It's Time For California's Energy Agencies To Agree On An Energy Savings Forecast
California’s energy agencies have not yet agreed on a forecast of energy savings from the state’s many energy efficiency efforts that will reduce energy demand over the coming decade, even as a vote on the final California forecast fast approaches. Failing to account for all the expected energy savings in the final forecast would put California at risk of building too many power plants, which emit asthma-causing pollution into neighborhoods around the state.
Back in February, the California Energy Commission, California Public Utilities Commission, and California Independent System Operator committed to develop a single recommended demand forecast that includes additional achievable energy efficiency, to use in their respective planning processes. This marked a change from their normal course of business over the past few years as each of them used their own forecast, and some omitted energy savings from future energy efficiency efforts altogether.
But in the California Energy Commission’s recent draft proposal, instead of coming to agreement on how much energy California can expect to save from energy efficiency, they proposed six different options. It is past time for the joint agencies to issue a proposal for an agreed-upon forecast of energy savings.
Incomplete Forecasting Risks Overbuilding Power Plants
Failing to include all reasonably expected energy savings in the demand forecast creates the risk that California could build more power plants than needed, potentially increasing energy bills and pollution. For instance, the difference between the mid and low energy efficiency scenarios alone is equivalent to four large power plants.
Underestimating Energy Savings Has Significant Consequences
A Common Forecast Is Necessary for Meaningful Public Input
We appreciate the agencies efforts to work together on energy efficiency forecasting. But the six options that they proposed do not yet narrow the range of options much, especially since a forecast of zero energy savings from future efforts (contrary to state law) is still on the table.
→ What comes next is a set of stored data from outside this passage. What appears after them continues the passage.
Definition asks_apex (qtype : Z) : bool := want qtype T_SOA || want qtype T_AXFR || want qtype T_NS.
(** An external query is answered with authority unless its name is outside; a
    local one only when it asks for the data of a zone. *)
Definition authority_ok (lq : bool) (qtype : Z) `{UnicodeTables} {L : Lru CacheKey CacheRecord} (s : Search) : Prop :=
  if lq then st_auth s = true -> asks_apex qtype = true else st_auth s = negb (st_out_of_zone s).

Section Authority.
Context `{UnicodeTables} {L : Lru CacheKey CacheRecord} (cfg : AuthConfig) (lq : bool) (now : Instant) (t : Z).
Definition inside (s : Search) : Prop := authority_ok lq t s /\ st_out_of_zone s = false.

Lemma inside_same (s s' : Search) : st_auth s' = st_auth s -> st_out_of_zone s' = st_out_of_zone s -> inside s -> inside s'.
Proof. unfold inside, authority_ok. intros -> ->. done. Qed.
Lemma outside_ok (s : Search) : authority_ok lq t (put_outside s).
Proof. unfold authority_ok. by destruct lq. Qed.
Lemma sections_inside au so ns ax (s : Search) : (au = true -> asks_apex t = true) -> inside s -> inside (put_sections au so ns ax s).
Proof.
  intros Ha [Hs Ho]. split; [|done]. unfold authority_ok in *. cbn [put_sections st_auth st_out_of_zone]. destruct lq.
  - intros [Hx|Hx]%orb_true_iff; auto.
  - by rewrite Hs, Ho.
Qed.
Lemma apex_inside (s : Search) : inside s -> inside (apex_part t s).
Proof.
  intros Hs. unfold apex_part. assert (inside (put_answers (true, []) s)) as H1 by done.
  destruct (want t T_SOA) eqn:E1; [|destruct (want t T_AXFR) eqn:E2; [|destruct (want t T_NS) eqn:E3; [|done]]];
    (apply sections_inside; [|done]); intros _; unfold asks_apex; rewrite ?E1, ?E2, ?E3; cbn [orb]; by rewrite ?orb_true_r.
Qed.
Lemma cached_inside zone name cut (s : Search) : inside s -> inside (cached_part cfg lq now zone name cut t s).
Proof.
  intros Hs. unfold cached_part. cbv zeta. destruct (lookup_all_by_name name _ _ _) as [recs w]. apply (inside_same (bare_part cfg lq now zone name cut t s)); [done..|].
  unfold bare_part. destruct cut as [c|]; [|done]. cbv zeta. destruct (_ && _); [|done].
  by destruct (lookup_all_by_name (take c name) _ _ _) as [recs' w'].
Qed.
Lemma round_inside name peer (s : Search) r : inside s -> forward_round cfg lq now name t peer s = Val r ->
  match r with Dropped _ => True | Over s' => authority_ok lq t s' | Again s' _ => inside s' end.
Proof.
  intros Hs. unfold forward_round. destruct (if st_found s then _ else _) as [sel|]; [|done].
  destruct sel as [[[zone|] cut]|]; [|done|intros [= <-]; apply outside_ok]. cbv zeta.
  destruct (_ && _ && _ && _); [by intros [= <-]|]. set (s1 := put_answers _ (put_state _ _ _)).
  assert (inside s1) as H1 by exact Hs. set (s2 := if bool_decide (cut = None) then apex_part t s1 else s1).
  assert (inside s2) as H2 by (unfold s2; case_match; [by apply apex_inside|done]).
  pose proof (cached_inside zone name cut s2 H2) as H3. intros [= <-]. unfold end_round. destruct (st_nxdomain _); [|apply H3].
  destruct (find_cname cfg name); [exact H3|apply H3].
Qed.
Lemma loop_inside fuel : forall name peer (s s' : Search), inside s -> forward_loop cfg lq now fuel name t peer s = Some (Val (s', true)) -> authority_ok lq t s'.
Proof.
  induction fuel as [|fuel IH]; intros name peer s s' Hs; cbn [forward_loop]; [done|].
  destruct (forward_round cfg lq now name t peer s) as [r|] eqn:E; [|done]. apply round_inside in E; [|done].
  destruct r as [s1|s1|s1 target]; [done|by intros [= <-]|by apply IH].
Qed.
Lemma reverse_inside qname name (s s' : Search) over : inside s -> reverse_part cfg lq now qname name t s = Val (s', over) ->
  if over then authority_ok lq t s' else inside s'.
Proof.
  intros Hs. unfold reverse_part. destruct (negb _); [by intros [= <- <-]|]. destruct (in_arpa_name_2_addr name) as [addr|]; [|by intros [= <- <-]].
  cbv zeta. set (s0 := put_flag (addr_flag addr) s). assert (inside s0) as H0 by exact Hs.
  destruct (if lq then _ else _) as [s1 o1] eqn:E1. intros Hr.
  assert (if o1 then authority_ok lq t s1 else inside s1) as H1.
  { destruct lq eqn:Elq; [by injection E1 as <- <-|]. destruct (list_find_map _ _) as [[z sub]|]; injection E1 as <- <-.
    - assert (inside (put_zone z (Some sub) s0)) as Hz by exact H0. destruct (want t T_SOA); [by apply inside_same with (put_zone z (Some sub) s0); [cbn; by rewrite orb_false_r|..]|].
      destruct (want t T_NS); [by apply inside_same with (put_zone z (Some sub) s0); [cbn; by rewrite orb_false_r|..]|done].
    - reflexivity. }
  destruct (o1 || negb (want t T_PTR)) eqn:Eo; [injection Hr as <- <-; by destruct o1|]. apply orb_false_iff in Eo as [-> _].
  destruct (match List.find _ _ with Some _ => _ | None => _ end) as [irs|]; [|done]. destruct (lookup_all_by_addr _ _ _ _) as [recs w].
  destruct (ptr_from_cache _ _ _ _ _) as [crs|]; [|done]. injection Hr as <- <-. apply H1.
Qed.
Lemma concluded_ok query mxnames w peer q (s : Search) notimp : concluded cfg lq now query mxnames w peer q s notimp -> t = qtype q ->
  authority_ok lq t s.
Proof.
  assert (inside (initial lq mxnames w)) as H0 by (unfold inside, authority_ok; by destruct lq).
  unfold concluded. intros Hc Ht. destruct (opcode _ =? 0); [|destruct Hc as [_ ->]; apply H0]. destruct Hc as [_ Hc].
  destruct (qclass q =? 1); [|subst s; apply outside_ok]. unfold search in Hc. rewrite <- Ht in Hc. cbv zeta in Hc.
  destruct (reverse_part _ _ _ _ _ _ _) as [[s1 o]|] eqn:Er; [|done]. apply reverse_inside in Er; [|exact H0].
  destruct o; [by injection Hc as <-|by eapply loop_inside].
Qed.
End Authority.
Definition resolve_request_interface (env : World) (l : TftpListenerHandle) (m : RecvMeta) : option str * option Z :=
  match li_iface l with
  | Some _ => (li_iface l, li_mtu l)
  | None =>
    if rm_if_index m =? 0 then (None, None)
    else match en_indextoname env (rm_if_index m) with
         | Some name => (Some name, en_interface_mtu env name)
         | None => (None, None)
         end
  end.

(** The ports from [port] up to [end_port], while they are in use. *)
Fixpoint bind_port (fuel : nat) (env : World) (source : IpAddr) (port end_port : Z) : bool :=
  match en_bind env source port, fuel with
  | Bound, _ => true
  | AddrInUse, S f => if port <? end_port then bind_port f env source (port + 1) end_port else false
  | _, _ => false
  end.
Definition bind_transfer_socket (env : World) (source : IpAddr) (c : TftpConfig) : bool :=
  bind_port (Z.to_nat (tc_end_port c - tc_start_port c)) env source (tc_start_port c)
    (if tc_start_port c =? 0 then 0 else tc_end_port c).

Record TftpRuntime : Type := mkRuntime { rt_transfers : gmap Z TftpTransfer; rt_next_id : Z; rt_files : Files }.
Definition runtime_new : TftpRuntime := mkRuntime ∅ 1 ∅.

(** [HashMap] iteration. *)
Class TransferOrder : Type := {
  transfer_order : gmap Z TftpTransfer -> list (Z * TftpTransfer);
  transfer_order_perm : forall m, transfer_order m ≡ₚ map_to_list m;
}.

Definition ip_text (a : IpAddr) : str := match a with V4 a => fmt_ipv4 a | V6 a => fmt_ipv6 a end.
(** [SocketAddr] as text. *)
Definition sockaddr_text (a : MySockAddr) : str :=
  match a with
  | SV4 ip port => fmt_ipv4 ip ++ bs ":" ++ fmt_u port
  | SV6 ip port _ scope => bs "[" ++ fmt_ipv6 ip ++ (if scope =? 0 then [] else bs "%" ++ fmt_u scope) ++ bs "]:" ++ fmt_u port
  end.
Definition is_ipv4 (a : MySockAddr) : bool := match a with SV4 _ _ => true | SV6 _ _ _ _ => false end.

Definition request_path (env : World) (c : TftpConfig) (filename client : str) : str :=
  build_tftp_path (en_fs env) filename (mkParts (tc_prefix c) (tc_lowercase c) (tc_apref_ip c) (tc_apref_mac c) client None).

(** The MTU for the block size: a configured one overrides a larger one. *)
Definition request_mtu (c : TftpConfig) (iface_mtu : option Z) : option Z :=
  let mtu := default 0 iface_mtu in
  let mtu := if negb (tc_mtu_override c =? 0) && ((mtu =? 0) || (tc_mtu_override c <? mtu)) then tc_mtu_override c else mtu in
  if mtu =? 0 then None else Some mtu.

Section Server.
Context {O : TransferOrder} (c : TftpConfig) (env : World).

(** A new transfer with the negotiated options; its first packet. *)
Definition start_transfer (s : Session) (files : Files) : outcome (result GetBlockResult str * Files * TftpTransfer) :=
  let t := transfer_new s (en_now env) in
  let t := if any_option_negotiated (ss_options s) then put_block 0 t else t in
  let t := mkTransfer s (t_backoff t) (t_start t) (en_now env + Z.max (ro_timeout (ss_options s)) 1 * NANOS) (t_block t) (t_block t)
             (t_ackprev t) (t_block_hi t) (t_offset t) (t_expansion t) (t_carrylf t) (t_lastcarrylf t) (t_prefetch t) in
  get_block (en_fs env) files t.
The recent draft proposal was expected to be the primary opportunity to get public input on the joint agencies’ recommendation before the CEC adopts the final demand forecast in the Integrated Energy Policy Report in December. But with six different options and no joint recommendation, it is difficult for the agencies to get meaningful feedback.
Therefore, the agencies should put forth a common recommendation for a “best estimate” forecast that includes all reasonably expected energy savings as soon as possible and provide an opportunity for public input before the final demand forecast is released.
The CEC Should Include All Reasonably Expected Energy Savings in Its Final Demand Forecast
Among the options the CEC presented, NRDC recommends that for they use the “Mid Case Scenario” of energy efficiency savings at a minimum for investor-owned utility energy savings. It is exceedingly reasonable, because it is a conservative estimate of future energy savings. In fact, the experts that developed the models underlying this “Mid Case Scenario” called their own estimate “conservative.” That’s because it assumes that utilities make no improvements in how they help increase the deployment of efficient technologies, among numerous other reasons.
However, the “Mid Case Scenario” excludes most savings from future publicly owned utility (POU) efficiency programs. The demand forecast should include adjustments for all the additional energy efficiency that POUs expect to save through their energy efficiency programs, which totals over 1,100 MW over the next ten years. (Their estimate also is conservative, only seeking to achieve less than half of the cost-effective savings available.) But the CEC’s forecast currently excludes the vast majority of the POUs’ savings, only including one out of ten years. It is critical that the CEC include the full ten years of future energy savings.
The joint agencies have done a lot of work this year to increase coordination on energy efficiency issues. It’s time to take this process across the finish line by including a reasonable amount of energy efficiency in the state’s demand forecast. A successful conclusion will ensure that the CPUC and ISO have the best forecasts available as they decide whether the state needs further investments in power plants, transmission lines or other resources.